[Provided records Boundary: Start]

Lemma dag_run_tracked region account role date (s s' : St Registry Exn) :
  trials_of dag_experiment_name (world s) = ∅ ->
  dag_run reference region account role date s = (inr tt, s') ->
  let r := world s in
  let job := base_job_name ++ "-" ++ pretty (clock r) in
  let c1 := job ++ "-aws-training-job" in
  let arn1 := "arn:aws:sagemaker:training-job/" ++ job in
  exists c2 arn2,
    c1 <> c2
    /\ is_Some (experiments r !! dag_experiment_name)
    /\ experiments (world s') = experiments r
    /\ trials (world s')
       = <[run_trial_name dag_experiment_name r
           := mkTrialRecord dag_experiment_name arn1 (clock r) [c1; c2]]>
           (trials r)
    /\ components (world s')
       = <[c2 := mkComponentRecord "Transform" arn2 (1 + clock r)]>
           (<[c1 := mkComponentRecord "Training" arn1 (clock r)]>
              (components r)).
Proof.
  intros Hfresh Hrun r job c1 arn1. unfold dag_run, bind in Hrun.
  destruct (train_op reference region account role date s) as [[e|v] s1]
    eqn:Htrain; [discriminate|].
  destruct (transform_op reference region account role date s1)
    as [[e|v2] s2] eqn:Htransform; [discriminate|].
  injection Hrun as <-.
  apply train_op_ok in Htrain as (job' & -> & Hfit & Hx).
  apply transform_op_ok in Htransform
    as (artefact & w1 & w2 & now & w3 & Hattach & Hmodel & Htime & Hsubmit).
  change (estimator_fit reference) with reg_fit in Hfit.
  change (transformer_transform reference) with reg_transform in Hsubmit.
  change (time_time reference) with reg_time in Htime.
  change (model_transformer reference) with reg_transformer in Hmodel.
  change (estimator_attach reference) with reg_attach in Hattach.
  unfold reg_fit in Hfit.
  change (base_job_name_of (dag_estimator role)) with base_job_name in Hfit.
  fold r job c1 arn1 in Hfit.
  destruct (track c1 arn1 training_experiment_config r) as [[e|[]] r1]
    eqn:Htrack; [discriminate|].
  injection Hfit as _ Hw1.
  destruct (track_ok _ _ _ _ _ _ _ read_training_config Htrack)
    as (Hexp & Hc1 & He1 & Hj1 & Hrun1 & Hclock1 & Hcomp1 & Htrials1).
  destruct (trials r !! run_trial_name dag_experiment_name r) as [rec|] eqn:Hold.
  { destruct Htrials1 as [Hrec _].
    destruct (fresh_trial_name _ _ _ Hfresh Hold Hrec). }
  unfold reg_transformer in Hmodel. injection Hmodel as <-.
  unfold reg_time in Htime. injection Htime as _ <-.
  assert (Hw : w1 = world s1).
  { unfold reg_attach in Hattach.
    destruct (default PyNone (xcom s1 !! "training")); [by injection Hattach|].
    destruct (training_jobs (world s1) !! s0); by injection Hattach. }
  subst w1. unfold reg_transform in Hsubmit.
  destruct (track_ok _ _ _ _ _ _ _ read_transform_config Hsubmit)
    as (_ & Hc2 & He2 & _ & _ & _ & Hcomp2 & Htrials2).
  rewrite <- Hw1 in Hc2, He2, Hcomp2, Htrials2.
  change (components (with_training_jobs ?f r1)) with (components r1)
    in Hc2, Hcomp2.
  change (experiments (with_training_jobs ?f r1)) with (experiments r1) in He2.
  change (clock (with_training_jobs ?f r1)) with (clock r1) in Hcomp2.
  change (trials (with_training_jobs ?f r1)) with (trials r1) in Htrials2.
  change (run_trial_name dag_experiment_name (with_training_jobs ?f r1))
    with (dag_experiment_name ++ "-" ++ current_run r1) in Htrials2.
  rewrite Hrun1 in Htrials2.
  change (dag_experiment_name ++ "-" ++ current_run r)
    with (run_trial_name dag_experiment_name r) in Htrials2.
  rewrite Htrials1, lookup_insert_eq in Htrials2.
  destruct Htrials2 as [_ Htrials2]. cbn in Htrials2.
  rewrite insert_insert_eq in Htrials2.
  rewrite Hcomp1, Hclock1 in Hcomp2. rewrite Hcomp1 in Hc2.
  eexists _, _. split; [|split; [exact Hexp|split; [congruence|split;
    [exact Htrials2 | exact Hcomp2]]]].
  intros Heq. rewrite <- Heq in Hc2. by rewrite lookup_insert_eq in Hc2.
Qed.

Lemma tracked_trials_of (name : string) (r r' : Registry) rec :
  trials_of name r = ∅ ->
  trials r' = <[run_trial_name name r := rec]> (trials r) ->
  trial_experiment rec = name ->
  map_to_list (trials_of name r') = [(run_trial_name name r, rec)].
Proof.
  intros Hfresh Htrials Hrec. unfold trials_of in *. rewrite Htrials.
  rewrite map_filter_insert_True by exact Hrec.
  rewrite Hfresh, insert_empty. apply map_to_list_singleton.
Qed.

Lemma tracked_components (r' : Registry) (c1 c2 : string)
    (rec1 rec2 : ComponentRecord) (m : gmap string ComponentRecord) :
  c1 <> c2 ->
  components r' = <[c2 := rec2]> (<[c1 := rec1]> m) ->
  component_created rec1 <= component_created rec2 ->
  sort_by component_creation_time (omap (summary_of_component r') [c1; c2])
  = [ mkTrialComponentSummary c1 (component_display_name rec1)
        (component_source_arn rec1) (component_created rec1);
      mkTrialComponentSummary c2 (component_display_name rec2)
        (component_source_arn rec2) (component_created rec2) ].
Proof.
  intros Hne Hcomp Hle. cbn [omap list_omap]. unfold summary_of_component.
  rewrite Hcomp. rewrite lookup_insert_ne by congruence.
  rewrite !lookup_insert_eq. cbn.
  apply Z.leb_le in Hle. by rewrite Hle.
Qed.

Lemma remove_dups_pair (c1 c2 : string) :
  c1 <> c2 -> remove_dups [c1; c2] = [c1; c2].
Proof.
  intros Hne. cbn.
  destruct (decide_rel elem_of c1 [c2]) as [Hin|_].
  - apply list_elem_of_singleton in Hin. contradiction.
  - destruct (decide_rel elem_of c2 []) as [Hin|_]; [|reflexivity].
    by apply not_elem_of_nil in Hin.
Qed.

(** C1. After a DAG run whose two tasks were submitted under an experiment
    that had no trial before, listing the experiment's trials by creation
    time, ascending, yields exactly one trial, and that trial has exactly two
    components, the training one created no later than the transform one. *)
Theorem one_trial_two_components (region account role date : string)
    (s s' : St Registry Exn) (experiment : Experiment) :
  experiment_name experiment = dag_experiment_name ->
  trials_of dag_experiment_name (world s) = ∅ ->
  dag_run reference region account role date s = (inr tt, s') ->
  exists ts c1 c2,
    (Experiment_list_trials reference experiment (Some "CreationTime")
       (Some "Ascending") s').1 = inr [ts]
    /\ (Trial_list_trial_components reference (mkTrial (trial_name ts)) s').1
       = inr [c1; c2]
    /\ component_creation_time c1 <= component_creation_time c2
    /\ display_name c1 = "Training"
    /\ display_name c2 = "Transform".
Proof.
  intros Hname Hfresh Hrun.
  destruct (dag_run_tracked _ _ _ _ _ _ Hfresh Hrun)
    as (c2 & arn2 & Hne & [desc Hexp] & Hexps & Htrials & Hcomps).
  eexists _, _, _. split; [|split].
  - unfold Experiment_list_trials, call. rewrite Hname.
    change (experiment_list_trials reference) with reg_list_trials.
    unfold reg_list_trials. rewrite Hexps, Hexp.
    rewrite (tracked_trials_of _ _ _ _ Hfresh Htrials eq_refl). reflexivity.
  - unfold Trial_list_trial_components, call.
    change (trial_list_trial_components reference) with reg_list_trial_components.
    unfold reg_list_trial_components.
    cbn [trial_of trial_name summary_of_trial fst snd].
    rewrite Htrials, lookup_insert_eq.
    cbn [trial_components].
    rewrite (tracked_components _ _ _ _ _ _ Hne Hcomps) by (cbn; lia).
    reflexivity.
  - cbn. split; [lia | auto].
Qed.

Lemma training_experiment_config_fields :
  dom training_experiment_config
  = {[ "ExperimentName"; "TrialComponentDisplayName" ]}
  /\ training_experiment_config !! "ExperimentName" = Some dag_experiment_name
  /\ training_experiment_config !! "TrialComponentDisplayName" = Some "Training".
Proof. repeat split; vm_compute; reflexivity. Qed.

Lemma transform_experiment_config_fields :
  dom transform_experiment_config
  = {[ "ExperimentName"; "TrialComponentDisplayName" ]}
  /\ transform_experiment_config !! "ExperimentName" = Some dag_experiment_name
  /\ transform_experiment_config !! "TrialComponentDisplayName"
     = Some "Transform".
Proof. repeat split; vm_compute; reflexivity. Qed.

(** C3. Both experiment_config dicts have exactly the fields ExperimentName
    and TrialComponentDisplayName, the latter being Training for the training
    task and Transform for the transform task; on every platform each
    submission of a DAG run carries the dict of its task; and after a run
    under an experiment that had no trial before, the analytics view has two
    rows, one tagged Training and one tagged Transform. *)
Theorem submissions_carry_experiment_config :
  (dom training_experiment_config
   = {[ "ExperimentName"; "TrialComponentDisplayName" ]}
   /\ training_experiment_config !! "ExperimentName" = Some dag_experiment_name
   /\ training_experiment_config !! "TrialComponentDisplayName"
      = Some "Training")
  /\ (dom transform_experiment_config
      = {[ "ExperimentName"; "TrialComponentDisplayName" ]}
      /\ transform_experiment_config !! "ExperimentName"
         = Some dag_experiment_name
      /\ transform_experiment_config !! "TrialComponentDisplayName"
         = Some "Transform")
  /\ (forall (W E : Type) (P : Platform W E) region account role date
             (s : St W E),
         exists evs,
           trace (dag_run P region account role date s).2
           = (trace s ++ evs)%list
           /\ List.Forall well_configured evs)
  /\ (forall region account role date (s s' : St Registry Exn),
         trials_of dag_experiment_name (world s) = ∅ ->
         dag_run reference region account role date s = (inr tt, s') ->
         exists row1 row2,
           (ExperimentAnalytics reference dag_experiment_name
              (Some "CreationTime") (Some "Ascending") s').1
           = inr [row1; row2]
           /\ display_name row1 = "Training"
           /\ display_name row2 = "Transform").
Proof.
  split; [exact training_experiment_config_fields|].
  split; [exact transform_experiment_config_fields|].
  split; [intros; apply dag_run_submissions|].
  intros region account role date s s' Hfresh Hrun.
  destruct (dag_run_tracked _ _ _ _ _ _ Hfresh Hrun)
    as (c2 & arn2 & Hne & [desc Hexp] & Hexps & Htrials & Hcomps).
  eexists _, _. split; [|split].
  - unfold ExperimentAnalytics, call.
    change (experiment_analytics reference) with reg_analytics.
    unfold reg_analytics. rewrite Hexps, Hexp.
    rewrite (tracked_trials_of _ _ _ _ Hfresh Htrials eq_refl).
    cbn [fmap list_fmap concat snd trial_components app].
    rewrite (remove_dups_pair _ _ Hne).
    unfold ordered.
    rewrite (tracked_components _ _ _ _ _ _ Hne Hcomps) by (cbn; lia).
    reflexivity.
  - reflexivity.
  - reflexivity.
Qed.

[Provided records Boundary: End]

Above are the entries. Output exactly the lines beginning with the line that has "<[run_trial_name dag_experiment_name r" and ending with the line that has "destruct (track c1".

       = <[run_trial_name dag_experiment_name r
           := mkTrialRecord dag_experiment_name arn1 (clock r) [c1; c2]]>
           (trials r)
    /\ components (world s')
       = <[c2 := mkComponentRecord "Transform" arn2 (1 + clock r)]>
           (<[c1 := mkComponentRecord "Training" arn1 (clock r)]>
              (components r)).
Proof.
  intros Hfresh Hrun r job c1 arn1. unfold dag_run, bind in Hrun.
  destruct (train_op reference region account role date s) as [[e|v] s1]
    eqn:Htrain; [discriminate|].
  destruct (transform_op reference region account role date s1)
    as [[e|v2] s2] eqn:Htransform; [discriminate|].
  injection Hrun as <-.
  apply train_op_ok in Htrain as (job' & -> & Hfit & Hx).
  apply transform_op_ok in Htransform
    as (artefact & w1 & w2 & now & w3 & Hattach & Hmodel & Htime & Hsubmit).
  change (estimator_fit reference) with reg_fit in Hfit.
  change (transformer_transform reference) with reg_transform in Hsubmit.
  change (time_time reference) with reg_time in Htime.
  change (model_transformer reference) with reg_transformer in Hmodel.
  change (estimator_attach reference) with reg_attach in Hattach.
  unfold reg_fit in Hfit.
  change (base_job_name_of (dag_estimator role)) with base_job_name in Hfit.
  fold r job c1 arn1 in Hfit.
  destruct (track c1 arn1 training_experiment_config r) as [[e|[]] r1]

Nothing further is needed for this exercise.